The basic procedure was simply — suck out the air from the bellows and fill the bellows with this liquid metal. But with all seemingly simple procedures, there was one big glitch. This “nak” didn’t like moisture — not even the humidity in the air. Exposed to high humidity, the “nak” would begin to smoke — and perhaps even catch on fire. If immersed in water, there would be a rumbling sound as the “nak” was dissipated by the water. A few spoonfuls of this “nak” would cause a minor explosion.
To work with this “nak,” I had to wear spats (which covered my feet so that no “nak” could accidently get inside of my shoe and come in contact with any moist spot), protective clothing, and a protective face mask. Severe burns could easily result from some “nak” making contact with any moist part of my body. Just a drop or two inside my shoe would most certainly result in some kind of burn. The face shield was to protect my face, but most primarily, my eyes. “Nak” in the eyes could easily cause permanent damage — possibly even blindness.
One day, one of the bellows I was filling with “nak” exploded. Liquid “nak” droplets went flying all over the place — and all over me. My feet were protected by the spats; much of my body was protected by the safety clothing I wore; my face mask was covered with “nak” spray. Some “nak” got under my protective mask and ended up in my eyes. Some sort of oil was used to neutralize the “nak.” Whether it was mineral oil, cooking oil, or some other kind of oil — I just don’t recall. Oil was promptly spread on any exposed skin and in my eyes. I was rushed to an emergency eye doctor for treatment.
I remember thinking and wondering as I was rushed to the doctor if the blurry things I was seeing (my eyes were filled with oil) were going to be the last things I ever saw. Still, I was surprisingly calm. After all, I was young and I still had that youthful optimism that nothing really bad could ever happen to me. And it turned out that I was right. The “nak” hadn’t burned any part of my eyes. There were no after effects once the oil was rinsed out of my eyes.
We live in a world where the common perception is that everyone — or nearly everyone — is on their way to heaven. Why? Because we’ve done more good than bad. People really do believe that they are essentially good. They choose to ignore the warnings of Holy Scripture regarding our sinfulness and our desperate need for a savior. Like me in my youthful optimism, folks generally believe that nothing bad can happen to them when this life is over.

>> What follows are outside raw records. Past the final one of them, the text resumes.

(** [pd.read_excel(bio, header=None, dtype=str, engine="xlrd")], the
    external decoder; [None] when it raises. *)
Variable read_excel : list Byte.byte → option DataFrame.

Definition process_excel_file (excel_bytes : list Byte.byte)
    : option (list (string * list (list string))) :=
  df ← fillna_empty <$> read_excel excel_bytes;
  process_grid df.

(** ** main.py: the table store *)

(** The global [db]: table name to rows of string cells. *)
Definition store : Type := list (string * list (list string)).

Inductive response (A : Type) : Type :=
| Ok (a : A)
| HTTPException (status_code : nat).
Arguments Ok {A} a.
Arguments HTTPException {A} status_code.

Definition lower_ascii (a : ascii) : ascii :=
  let n := nat_of_ascii a in
  if (65 <=? n) && (n <=? 90) then ascii_of_nat (n + 32) else a.

(** [s.lower()] for the letters of ASCII: [A] to [Z] are lowered and every
    other byte is kept.  No character outside ASCII lowers to one of the
    characters of [.xls] or [.xlsx], so the suffix test of [upload_excel]
    is the one of the code for every file name. *)
Fixpoint lower (s : string) : string :=
  match s with
  | EmptyString => EmptyString
  | String a s' => String (lower_ascii a) (lower s')
  end.

(** [s.endswith(suffix)] *)
Definition endswith (s suffix : string) : bool :=
  String.prefix (String.rev suffix) (String.rev s).

(** [db.update(tables)] *)
Definition dict_update {V} (d tables : list (string * V)) : list (string * V) :=
  foldl (λ d '(k, v), dict_set k v d) d tables.

(** [upload_excel]: the response and the store afterwards. *)
Definition upload_excel (filename : string) (data : list Byte.byte) (db : store)
    : response (list string) * store :=
  let fname := lower filename in
  if negb (endswith fname ".xls" || endswith fname ".xlsx") then
    (HTTPException 400, db)
  else
    match process_excel_file data with
    | None => (HTTPException 500, db)
    | Some tables =>
        let db := dict_update [] tables in
        (Ok (dict_keys db), db)
    end.

(** [ensure_uploaded] followed by the body of [list_tables] *)
Definition list_tables (db : store) : response (list string) :=
  match db with
  | [] => HTTPException 400
  | _ => Ok (dict_keys db)
  end.

End Ingestion.

Arguments Ok {A} a.
Arguments HTTPException {A} status_code.

Section RowSum.

(** The builtin [float(cell)]; [None] when it raises [ValueError]. *)
Variable float_of : string → option float.
(** The builtin [round(total, 4)]. *)
Variable round4 : float → float.

(** The summing loop of [row_sum] over [table_data[row_idx][1:]]. *)
Definition sum_cells (row : list string) : float :=
  foldl (λ total cell,
           match float_of cell with
           | Some v => (total + v)%float
           | None => total
           end)
        0%float (drop 1 row).

(** The [sum] field of the response of [row_sum] for the resolved row
    index; [None] when the index is outside the table. *)
Definition row_sum_at (table_data : list (list string)) (row_idx : nat)
    : option float :=
  row ← table_data !! row_idx;
  actual_row_name ← strip <$> row !! 0;
  Some (round4 (sum_cells row)).

End RowSum.

(** ** Models of the builtins [float] and [round]

    Both are exact: the decimal value is converted to the nearest
    binary64 number by one correctly rounded division of integers. *)

(** The binary64 number nearest to [± n / d]. *)
Definition nearest_float (neg : bool) (n : Z) (d : positive) : float :=
  match n with
  | Zpos p => SF2Prim (SFdiv prec emax (S754_finite neg p 0) (S754_finite false d 0))
  | _ => if neg then neg_zero else zero
  end.

Definition digit_of (a : ascii) : option Z :=
  let n := nat_of_ascii a in
  if (48 <=? n) && (n <=? 57) then Some (Z.of_nat (n - 48)) else None.

(** A run of digits, single underscores allowed between digits: the
    digits are appended to [acc] and counted. *)
Fixpoint digitpart_go (acc : Z) (cnt : Z) (s : string) : Z * Z * string :=
  match s with
  | String a s' =>
      match digit_of a with
      | Some d => digitpart_go (10 * acc + d) (cnt + 1) s'
      | None =>
          if Ascii.eqb a "_" then
            match s' with
            | String b s'' =>
                match digit_of b with
                | Some d => digitpart_go (10 * acc + d) (cnt + 1) s''
                | None => (acc, cnt, s)
                end
            | EmptyString => (acc, cnt, s)
            end
          else (acc, cnt, s)
      end
  | EmptyString => (acc, cnt, s)
  end.

Definition digitpart (acc : Z) (s : string) : Z * Z * string :=
  match s with
  | String a _ =>
      match digit_of a with
      | Some _ => digitpart_go acc 0 s
      | None => (acc, 0%Z, s)
      end
  | EmptyString => (acc, 0%Z, s)
  end.

Definition take_sign (s : string) : bool * string :=
  match s with
  | String "-" s' => (true, s')
  | String "+" s' => (false, s')
  | _ => (false, s)
  end.

Definition exponent_of (s : string) : option Z :=
  match s with
  | EmptyString => Some 0%Z
  | String a s' =>
      if Ascii.eqb a "e" || Ascii.eqb a "E" then
        let '(neg, s'') := take_sign s' in
        match digitpart 0 s'' with
        | (n, cnt, EmptyString) =>
            if (cnt =? 0)%Z then None else Some (if neg then - n else n)%Z
        | _ => None
        end
      else None
  end.

(** [[digitpart] "." digitpart | digitpart ["."]] followed by an optional
    exponent: the digits as an integer and the power of ten. *)
Definition floatnumber (s : string) : option (Z * Z) :=
  let '(n1, c1, r1) := digitpart 0 s in
  let '(n2, c2, r2) :=
    match r1 with
    | String "." r => digitpart n1 r
    | _ => (n1, 0%Z, r1)
    end in
  if (c1 =? 0)%Z && (c2 =? 0)%Z then None
  else ex ← exponent_of r2; Some (n2, (ex - c2)%Z).
Lemma charged_settles (t now : Z) (db : DB) (payload : WebhookPayload) :
  ledger_inv t db ->
  handleSubscriptionCharged payload now db = db
  \/ exists batch,
       settles now batch db (handleSubscriptionCharged payload now db)
       /\ forall b, In b batch -> isPaid b = false.
Proof.
  intros I. unfold handleSubscriptionCharged.
  destruct (subscriptionEntity payload) as [[loanId|]|];
    destruct (paymentEntity payload) as [paymentId|]; auto.
  set (batch := oldestUnpaid loanId db).
  destruct (Nat.eqb (List.length batch) 0) eqn:E0; auto.
  destruct (Loan_findById loanId db) as [loan|] eqn:F; auto.
  right. destruct (Loan_findById_id _ _ _ F) as [Hid Hl].
  pose proof (inv_emi_ids _ _ I) as NDe.
  rewrite batch_fold.
  destruct (creditAll_frame paymentId now batch loan)
    as (F1 & F2 & F3 & F4 & F5 & F6 & F7 & F8).
  set (db1 := with_emis _ db).
  set (loan2 := if Nat.eqb (EMI_countDocuments (unpaidOf loanId) db1) 0
                then Loan.set_status Loan.completed (creditAll paymentId now batch loan)
                else creditAll paymentId now batch loan).
  assert (Ne : batch <> [])
    by (intros N; rewrite N in E0; discriminate).
  assert (T : loan_touched batch loan loan2).
  { unfold loan_touched, loan2.
    destruct (Nat.eqb (EMI_countDocuments (unpaidOf loanId) db1) 0);
      cbn [Loan.set_status Loan._id Loan.amount Loan.totalDays Loan.interestRate
           Loan.penaltyAmount Loan.remainingBalance Loan.status];
      repeat (split; [assumption|]); auto. }
  pose proof T as (T1 & T2 & T3 & _).
  rewrite (Loan_save_same_terms loan2 loan db1)
    by (try rewrite T1, Hid; assumption).
  exists batch. split;
    [|intros b Hb; destruct (oldestUnpaid_incl loanId db b Hb) as [_ U];
      apply unpaidOf_spec in U; tauto].
  exists paymentId, loan, loan2.
  split; [intros e He; apply (oldestUnpaid_incl loanId db e He)|].
  split; [apply oldestUnpaid_NoDup, NDe|].
  split.
  { intros b Hb. destruct (oldestUnpaid_incl loanId db b Hb) as [_ U].
    apply unpaidOf_spec in U. destruct U as [U _]. congruence. }
  split.
  { cbn. apply batch_emis; [exact NDe|].
    intros e He. apply (oldestUnpaid_incl loanId db e He). }
  split; [reflexivity|]. split; [exact Hl|]. split; [reflexivity | exact T].
Qed.

Lemma verifyAutopay_settles (t now : Z) (db : DB) (id : nat) (loan : Loan.t)
  (ref : string) :
  ledger_inv t db -> Loan_findById id db = Some loan ->
  let loan0 := Loan.set_autopay true Loan.active loan in
  let db0 := Loan_save loan0 db in
  let firstBatch := oldestUnpaid (Loan._id loan0) db0 in
  settles now firstBatch db
    (let (db1, loan1) := fold_left (batchStep ref now) firstBatch (db0, loan0)
     in Loan_save loan1 db1)
  /\ forall b, In b firstBatch -> isPaid b = false.
Proof.
  intros I F loan0 db0 firstBatch.
  destruct (Loan_findById_id _ _ _ F) as [Hid Hl].
  pose proof (inv_emi_ids _ _ I) as NDe.
  assert (E0 : db0 = with_loans (map (replace_loan loan0) (loans db)) db).
  { unfold db0. apply (Loan_save_same_terms loan0 loan db); [|reflexivity..].
    unfold loan0. cbn. rewrite Hid. exact F. }
  assert (B : firstBatch = oldestUnpaid id db).
  { unfold firstBatch. rewrite E0. unfold loan0. cbn [Loan.set_autopay Loan._id].
    rewrite Hid. apply oldestUnpaid_ext. reflexivity. }
  split;
    [|intros b Hb; rewrite B in Hb;
      destruct (oldestUnpaid_incl id db b Hb) as [_ U];
      apply unpaidOf_spec in U; tauto].
  rewrite batch_fold.
  destruct (creditAll_frame ref now firstBatch loan0)
    as (F1 & F2 & F3 & F4 & F5 & F6 & F7 & F8).
  set (loan1 := creditAll ref now firstBatch loan0) in *.
  set (db1 := with_emis _ db0).
  assert (F0 : Loan_findById (Loan._id loan1) db1 = Some loan0).
  { unfold Loan_findById, db1. cbn [with_emis loans]. rewrite E0, F1.
    cbn [with_loans loans]. apply find_replace_loan. exists loan.
    unfold loan0. cbn. rewrite Hid. exact F. }
  rewrite (Loan_save_same_terms loan1 loan0 db1 F0 F2 F3).
  exists ref, loan, loan1.
  split; [rewrite B; intros e He; apply (oldestUnpaid_incl id db e He)|].
  split; [rewrite B; apply oldestUnpaid_NoDup, NDe|].
  split.
  { intros b Hb. rewrite B in Hb.
    destruct (oldestUnpaid_incl id db b Hb) as [_ U].
    apply unpaidOf_spec in U. destruct U as [U _]. congruence. }
  split.
  { unfold db1. cbn [with_loans with_emis emis]. rewrite E0. cbn [with_loans emis].
    apply batch_emis; [exact NDe|]. rewrite B.
    intros e He. apply (oldestUnpaid_incl id db e He). }
  split; [unfold db1; rewrite E0; reflexivity|]. split; [exact Hl|].
  split.
  { unfold db1. cbn [with_loans with_emis loans]. rewrite E0. cbn [with_loans loans].
    rewrite map_map. apply map_ext. intros x.
    apply replace_loan_twice. exact F1. }
  unfold loan_touched. repeat (split; [assumption|]). left. exact F4.
Qed.

(** ** The overdue sweep keeps the ledger well formed *)

Lemma inc_penalty_0 (l : Loan.t) : Loan.inc_penalty 0 l = l.
Proof. destruct l. unfold Loan.inc_penalty. cbn. rewrite Z.add_0_r. reflexivity. Qed.

Lemma inc_penalty_twice (a b : Z) (l : Loan.t) :
  Loan.inc_penalty a (Loan.inc_penalty b l) = Loan.inc_penalty (b + a) l.
Proof. destruct l. unfold Loan.inc_penalty. cbn. rewrite Z.add_assoc. reflexivity. Qed.

Lemma sweepIncrease_cons (today : Z) (e : EMI.t) (todo : list EMI.t) (id : nat) :
  sweepIncrease today (e :: todo) id
  = sweepDelta today id e + sweepIncrease today todo id.
Proof. reflexivity. Qed.

Lemma inc_penalty_id (d : Z) (l : Loan.t) :
  Loan._id (Loan.inc_penalty d l) = Loan._id l.
Proof. reflexivity. Qed.

Lemma sweep_fold_loans (today : Z) (todo : list EMI.t) (db : DB) (c : Z) :
  loans (fst (fold_left (overdueStep today) todo (db, c)))
  = map (fun l => Loan.inc_penalty (sweepIncrease today todo (Loan._id l)) l)
        (loans db).
Proof.
  revert db c. induction todo as [|e todo IH]; intros db c.
  - cbn. rewrite <- (map_id (loans db)) at 1. apply map_ext.
    intros l. symmetry. apply inc_penalty_0.
  - cbn [fold_left]. rewrite overdueStep_eq.
    destruct (applies today e) eqn:A; rewrite IH.
    + cbn [Loan_incPenalty EMI_save with_loans with_emis loans].
      rewrite map_map. apply map_ext. intros l. cbv beta.
      rewrite sweepIncrease_cons. unfold sweepDelta. rewrite A. cbn [andb].
      rewrite (Nat.eqb_sym (EMI.loanId e)).
      destruct (Nat.eqb (Loan._id l) (EMI.loanId e)) eqn:E.
      * rewrite inc_penalty_id, inc_penalty_twice. reflexivity.
      * rewrite Z.add_0_l. reflexivity.
    + apply map_ext. intros l. rewrite sweepIncrease_cons.
      unfold sweepDelta. rewrite A. reflexivity.
Qed.

Lemma sweep_total_delta (today : Z) (id : nat) (l : list EMI.t) :
  (forall x, In x l ->
     EMI.totalAmount x
     = EMI.principalAmount x + EMI.interestAmount x + EMI.penaltyAmount x) ->
  sumZ (map EMI.totalAmount (filter (ofLoan id) (map (sweepOne today) l)))
  = sumZ (map EMI.totalAmount (filter (ofLoan id) l))
    + sweepIncrease today (filter (lateQuery today) l) id.
Proof.
  intros H. unfold sweepIncrease.
  rewrite filter_map_comm
    by (intros x _; unfold ofLoan;
        destruct (sweepOne_frame today x) as (_ & -> & _); reflexivity).
  rewrite map_map, !sum_filter, <- sumZ_plus.
  apply sumZ_ext_in. intros x Hx. specialize (H x Hx).
  unfold sweepOne, sweepDelta, ofLoan.
  destruct (Nat.eqb (EMI.loanId x) id);
    destruct (lateQuery today x); destruct (applies today x); cbn; lia.
Qed.
(* ===== verification/JsDate.v ===== *)
(** * ECMAScript [Date] arithmetic

    The day arithmetic of ECMA-262 (section "Date Objects") that
    [new Date(y, m, d)], [getFullYear], [getMonth] and [getDate] perform:
    [Day], [DaysInYear], [DayFromYear], [YearFromTime], [MonthFromTime],
    [DateFromTime], [MakeDay], [MakeDate] and [TimeClip].  Time values are
    integers (milliseconds since the epoch); [NaN] is [None].  The local
    time zone is a fixed offset [tz] in milliseconds (no daylight-saving
    changes): [LocalTime t = t + tz] and [UTC t = t - tz].

    [YearFromTime] is "the largest year whose first day is not after the
    day of [t]"; it is computed from the 400-year average and corrected by
    one year, and [YearFromDay_spec] proves it meets that definition.  The
    main theorems: the getters invert [MakeDay] on valid calendar dates
    ([getters_MakeDay]), and the getters always produce a valid date from
    which [MakeDay] rebuilds the day ([MakeDay_getters]). *)

From S2P Require Import Prelude.
Local Open Scope Z_scope.

(** ** Days and years *)

Definition msPerDay : Z := 86400000.

Definition Day (t : Z) : Z := t / msPerDay.

Definition InLeapYear (y : Z) : bool :=
  (y mod 4 =? 0) && (negb (y mod 100 =? 0) || (y mod 400 =? 0)).

Definition leap_days (y : Z) : Z := if InLeapYear y then 1 else 0.

Definition DaysInYear (y : Z) : Z := 365 + leap_days y.

Definition DayFromYear (y : Z) : Z :=
  365 * (y - 1970) + (y - 1969) / 4 - (y - 1901) / 100 + (y - 1601) / 400.

(** The year of a day number: the average-length estimate is never more
    than one year off. *)
Definition YearFromDay (d : Z) : Z :=
  let y0 := 1970 + d * 400 / 146097 in
  if d <? DayFromYear y0 then y0 - 1
  else if DayFromYear (y0 + 1) <=? d then y0 + 1
  else y0.

(** First day of month [m] (0-based; 12 is the end of the year) within a
    year with [l] leap days. *)
Definition month_start (m l : Z) : Z :=
  nth (Z.to_nat m) [0; 31; 59; 90; 120; 151; 181; 212; 243; 273; 304; 334; 365] 0
  + (if 2 <=? m then l else 0).

(** [MonthFromTime] as the specification's table on [DayWithinYear]. *)
Definition month_from_dwy (dwy l : Z) : Z :=
  if dwy <? 31 then 0
  else if dwy <? 59 + l then 1
  else if dwy <? 90 + l then 2
  else if dwy <? 120 + l then 3
  else if dwy <? 151 + l then 4
  else if dwy <? 181 + l then 5
  else if dwy <? 212 + l then 6
  else if dwy <? 243 + l then 7
  else if dwy <? 273 + l then 8
  else if dwy <? 304 + l then 9
  else if dwy <? 334 + l then 10
  else 11.

Definition DayWithinYear (d : Z) : Z := d - DayFromYear (YearFromDay d).

Definition MonthFromDay (d : Z) : Z :=
  month_from_dwy (DayWithinYear d) (leap_days (YearFromDay d)).

Definition DateFromDay (d : Z) : Z :=
  DayWithinYear d - month_start (MonthFromDay d) (leap_days (YearFromDay d)) + 1.

Definition YearFromTime (t : Z) : Z := YearFromDay (Day t).
Definition MonthFromTime (t : Z) : Z := MonthFromDay (Day t).
Definition DateFromTime (t : Z) : Z := DateFromDay (Day t).

(** [MakeDay(year, month, date)]: months beyond 0..11 roll the year. *)
Definition MakeDay (year month date : Z) : Z :=
  let ym := year + month / 12 in
  let mn := month mod 12 in
  DayFromYear ym + month_start mn (leap_days ym) + date - 1.

Definition MakeDate (day time : Z) : Z := day * msPerDay + time.

(** [TimeClip]: time values beyond 8.64e15 ms are [NaN]. *)
Definition maxTime : Z := 8640000000000000.

Definition TimeClip (t : Z) : option Z :=
  if Z.abs t <=? maxTime then Some t else None.

(** ** The [Date] operations the code calls, under the local offset [tz] *)

(** [new Date(year, monthIndex, day)] (local midnight); years 0..99
    mean 1900..1999. *)
Definition new_Date_local (tz year month day : Z) : option Z :=
  let yr := if (0 <=? year) && (year <=? 99) then 1900 + year else year in
  TimeClip (MakeDate (MakeDay yr month day) 0 - tz).

Definition getFullYear (tz t : Z) : Z := YearFromTime (t + tz).
Definition getMonth (tz t : Z) : Z := MonthFromTime (t + tz).
Definition getDate (tz t : Z) : Z := DateFromTime (t + tz).

(** ** Valid calendar dates *)

Definition days_in_month (y m : Z) : Z :=
  month_start (m + 1) (leap_days y) - month_start m (leap_days y).

Definition valid_ymd (y m d : Z) : Prop :=
  0 <= m <= 11 /\ 1 <= d <= days_in_month y m.

Definition valid_ymdb (y m d : Z) : bool :=
  (0 <=? m) && (m <=? 11) && (1 <=? d) && (d <=? days_in_month y m).

(** ** Lemmas *)

Lemma leap_days_range y : 0 <= leap_days y <= 1.
Proof. unfold leap_days. destruct (InLeapYear y); lia. Qed.

Lemma div_succ a n : 0 < n -> (a + 1) / n = a / n + (if (a + 1) mod n =? 0 then 1 else 0).
Proof.
  intros Hn. pose proof (Z.div_mod (a + 1) n ltac:(lia)) as D.
  pose proof (Z.mod_pos_bound (a + 1) n Hn) as B.
  destruct (Z.eqb_spec ((a + 1) mod n) 0) as [E|E].
  - assert (a / n = (a + 1) / n - 1) as ->; [|lia].
    symmetry. apply Z.div_unique_pos with (r := n - 1); lia.
  - assert (a / n = (a + 1) / n) as ->; [|lia].
    symmetry. apply Z.div_unique_pos with (r := (a + 1) mod n - 1); lia.
Qed.

Lemma mod_shift y k n : 0 < n -> (y - k * n) mod n = y mod n.
Proof. intros. replace (y - k * n) with (y + (- k) * n) by lia. apply Z.mod_add. lia. Qed.

(** Consecutive years are [DaysInYear] apart. *)
Lemma DayFromYear_succ y : DayFromYear (y + 1) = DayFromYear y + DaysInYear y.
Proof.
  unfold DayFromYear, DaysInYear, leap_days, InLeapYear.
  replace (y + 1 - 1969) with ((y - 1969) + 1) by lia.
  replace (y + 1 - 1901) with ((y - 1901) + 1) by lia.
  replace (y + 1 - 1601) with ((y - 1601) + 1) by lia.
  rewrite !div_succ by lia.
  replace (y - 1969 + 1) with (y - 492 * 4) by lia.
  replace (y - 1901 + 1) with (y - 19 * 100) by lia.
  replace (y - 1601 + 1) with (y - 4 * 400) by lia.
  rewrite !mod_shift by lia.
  destruct (y mod 4 =? 0) eqn:E1, (y mod 100 =? 0) eqn:E2, (y mod 400 =? 0) eqn:E3;
    cbn [andb orb negb]; js_bool; try lia;
    exfalso; Z.div_mod_to_equations; lia.
Qed.

Lemma DayFromYear_lt a b : a < b -> DayFromYear a + 365 <= DayFromYear b.
Proof.
  intros H. replace b with (a + 1 + Z.of_nat (Z.to_nat (b - a - 1))) by lia.
  induction (Z.to_nat (b - a - 1)) as [|n IH].
  - rewrite Z.add_0_r, DayFromYear_succ. unfold DaysInYear. pose proof (leap_days_range a). lia.
  - rewrite Nat2Z.inj_succ, Z.add_succ_r, <- Z.add_1_r, DayFromYear_succ.
    unfold DaysInYear. pose proof (leap_days_range (a + 1 + Z.of_nat n)). lia.
Qed.

(** The year of a day is unique. *)
Lemma year_unique a b x :
  DayFromYear a <= x < DayFromYear (a + 1) ->
  DayFromYear b <= x < DayFromYear (b + 1) -> a = b.
Proof.
  intros Ha Hb. destruct (Z.lt_trichotomy a b) as [H|[H|H]]; [|exact H|].
  - assert (a + 1 <= b) as H' by lia.
    destruct (Z.eq_dec (a + 1) b) as [<-|]; [lia|].
    pose proof (DayFromYear_lt (a + 1) b ltac:(lia)). lia.
  - destruct (Z.eq_dec (b + 1) a) as [<-|]; [lia|].
    pose proof (DayFromYear_lt (b + 1) a ltac:(lia)). lia.
Qed.

Lemma YearFromDay_estimate d :
  DayFromYear (1970 + d * 400 / 146097 - 1) <= d < DayFromYear (1970 + d * 400 / 146097 + 2).
Proof. unfold DayFromYear. split; Z.div_mod_to_equations; lia. Qed.

(** [YearFromTime] meets its definition: the day lies in that year. *)
Lemma YearFromDay_spec d :
  DayFromYear (YearFromDay d) <= d < DayFromYear (YearFromDay d + 1).
Proof.
  unfold YearFromDay. set (y0 := 1970 + d * 400 / 146097).
  pose proof (YearFromDay_estimate d) as [Hlo Hhi]. fold y0 in Hlo, Hhi.
  destruct (d <? DayFromYear y0) eqn:E1; js_bool.
  - replace (y0 - 1 + 1) with y0 by lia. lia.
  - destruct (DayFromYear (y0 + 1) <=? d) eqn:E2; js_bool; [|lia].
    replace (y0 + 1 + 1) with (y0 + 2) by lia. lia.
Qed.

Lemma YearFromDay_unique y d :
  DayFromYear y <= d < DayFromYear (y + 1) -> YearFromDay d = y.
Proof. intros H. exact (year_unique _ _ d (YearFromDay_spec d) H). Qed.

Lemma month_start_bounds m l :
  0 <= m <= 11 -> 0 <= l <= 1 ->
  0 <= month_start m l /\ month_start m l + 28 <= month_start (m + 1) l
  /\ month_start (m + 1) l <= 365 + l.
Proof.
  intros Hm Hl. unfold month_start.
  assert (m = 0 \/ m = 1 \/ m = 2 \/ m = 3 \/ m = 4 \/ m = 5 \/ m = 6 \/ m = 7 \/
          m = 8 \/ m = 9 \/ m = 10 \/ m = 11) as Hc by lia.
  repeat destruct Hc as [->|Hc]; subst; simpl; lia.
Qed.

(** The month table inverts [month_start]. *)
Lemma month_from_dwy_spec dwy l m :
  0 <= m <= 11 -> 0 <= l <= 1 ->
  month_start m l <= dwy < month_start (m + 1) l -> month_from_dwy dwy l = m.
Proof.
  intros Hm Hl. unfold month_start, month_from_dwy.
  assert (m = 0 \/ m = 1 \/ m = 2 \/ m = 3 \/ m = 4 \/ m = 5 \/ m = 6 \/ m = 7 \/
          m = 8 \/ m = 9 \/ m = 10 \/ m = 11) as Hc by lia.
  repeat destruct Hc as [->|Hc]; subst; simpl; intros H; case_ifs; js_bool; lia.
Qed.

Lemma month_from_dwy_range dwy l :
  0 <= dwy < 365 + l -> 0 <= l <= 1 ->
  let m := month_from_dwy dwy l in
  0 <= m <= 11 /\ month_start m l <= dwy < month_start (m + 1) l.
Proof.
  intros Hd Hl. cbv zeta. unfold month_from_dwy, month_start. case_ifs; js_bool; simpl; lia.
Qed.

(** The getters invert [MakeDay] on valid calendar dates. *)
Lemma getters_MakeDay y m d :
  valid_ymd y m d ->
  YearFromDay (MakeDay y m d) = y /\ MonthFromDay (MakeDay y m d) = m /\
  DateFromDay (MakeDay y m d) = d.
Proof.
  intros [Hm Hd]. unfold days_in_month in Hd.
  pose proof (leap_days_range y) as Hl.
  pose proof (month_start_bounds m (leap_days y) Hm Hl) as (H0 & H1 & H2).
  unfold MakeDay. rewrite Z.div_small, Z.mod_small by lia. rewrite Z.add_0_r.
  assert (Hy : YearFromDay (DayFromYear y + month_start m (leap_days y) + d - 1) = y).
  { apply YearFromDay_unique. rewrite DayFromYear_succ. unfold DaysInYear. lia. }
  unfold DateFromDay, MonthFromDay, DayWithinYear. rewrite Hy.
  replace (DayFromYear y + month_start m (leap_days y) + d - 1 - DayFromYear y)
    with (month_start m (leap_days y) + d - 1) by lia.
  rewrite (month_from_dwy_spec _ _ m Hm Hl) by lia.
  split; [reflexivity|]. split; [reflexivity|lia].
Qed.

(** The getters always produce a valid date, and [MakeDay] rebuilds the
    day from it. *)
Lemma MakeDay_getters x :
  valid_ymd (YearFromDay x) (MonthFromDay x) (DateFromDay x) /\
  MakeDay (YearFromDay x) (MonthFromDay x) (DateFromDay x) = x.
Proof.
  pose proof (YearFromDay_spec x) as Hs. set (y := YearFromDay x) in *.
  rewrite DayFromYear_succ in Hs. unfold DaysInYear in Hs.
  pose proof (leap_days_range y) as Hl.
  destruct (month_from_dwy_range (x - DayFromYear y) (leap_days y) ltac:(lia) Hl) as [Hm Hb].
  unfold DateFromDay, MonthFromDay, DayWithinYear. fold y.
  set (m := month_from_dwy (x - DayFromYear y) (leap_days y)) in *.
  split.
  - split; [exact Hm|]. unfold days_in_month. lia.
  - unfold MakeDay. rewrite Z.div_small, Z.mod_small by lia. rewrite Z.add_0_r. lia.
Qed.

Lemma Day_MakeDate d : Day (MakeDate d 0) = d.
Proof. unfold Day, MakeDate, msPerDay. rewrite Z.add_0_r. apply Z.div_mul. lia. Qed.

Lemma month_start_le m l :
  0 <= m <= 11 -> 0 <= l <= 1 -> month_start m l <= 334 + l /\ 0 <= month_start m l.
Proof.
  intros Hm Hl. unfold month_start.
  assert (m = 0 \/ m = 1 \/ m = 2 \/ m = 3 \/ m = 4 \/ m = 5 \/ m = 6 \/ m = 7 \/
          m = 8 \/ m = 9 \/ m = 10 \/ m = 11) as Hc by lia.
  repeat destruct Hc as [->|Hc]; subst; simpl; lia.
Qed.

(** Within a year's months, [MakeDay] determines the year. *)
Lemma MakeDay_year_inj y1 y2 m d :
  0 <= m <= 11 -> MakeDay y1 m d = MakeDay y2 m d -> y1 = y2.
Proof.
  intros Hm E. unfold MakeDay in E. rewrite !Z.div_small, !Z.mod_small in E by lia.
  rewrite !Z.add_0_r in E.
  pose proof (leap_days_range y1). pose proof (leap_days_range y2).
  pose proof (month_start_le m (leap_days y1) Hm ltac:(lia)).
  pose proof (month_start_le m (leap_days y2) Hm ltac:(lia)).
  destruct (Z.lt_trichotomy y1 y2) as [Hlt|[Heq|Hlt]]; [|exact Heq|];
    pose proof (DayFromYear_lt _ _ Hlt); lia.
Qed.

The law is given to wake us up from our unfounded optimism and reveal the naked truth that all sinners deserve to spend an eternity in hell. Thank God that the law is not all he gave to us. Once the law has done its intended work — to wake us up and move us to repentance — we’re ready to hear the Gospel message of salvation in Jesus Christ alone. It’s the Gospel that informs us that Jesus has already paid the full price for our sinfulness with his death on the cross and his resurrection from the grave and that a forever place in heaven is available for everyone who believes in and trusts Jesus completely for his/her salvation.
Believe and be saved. Optimism won’t save anyone. Only Jesus saves.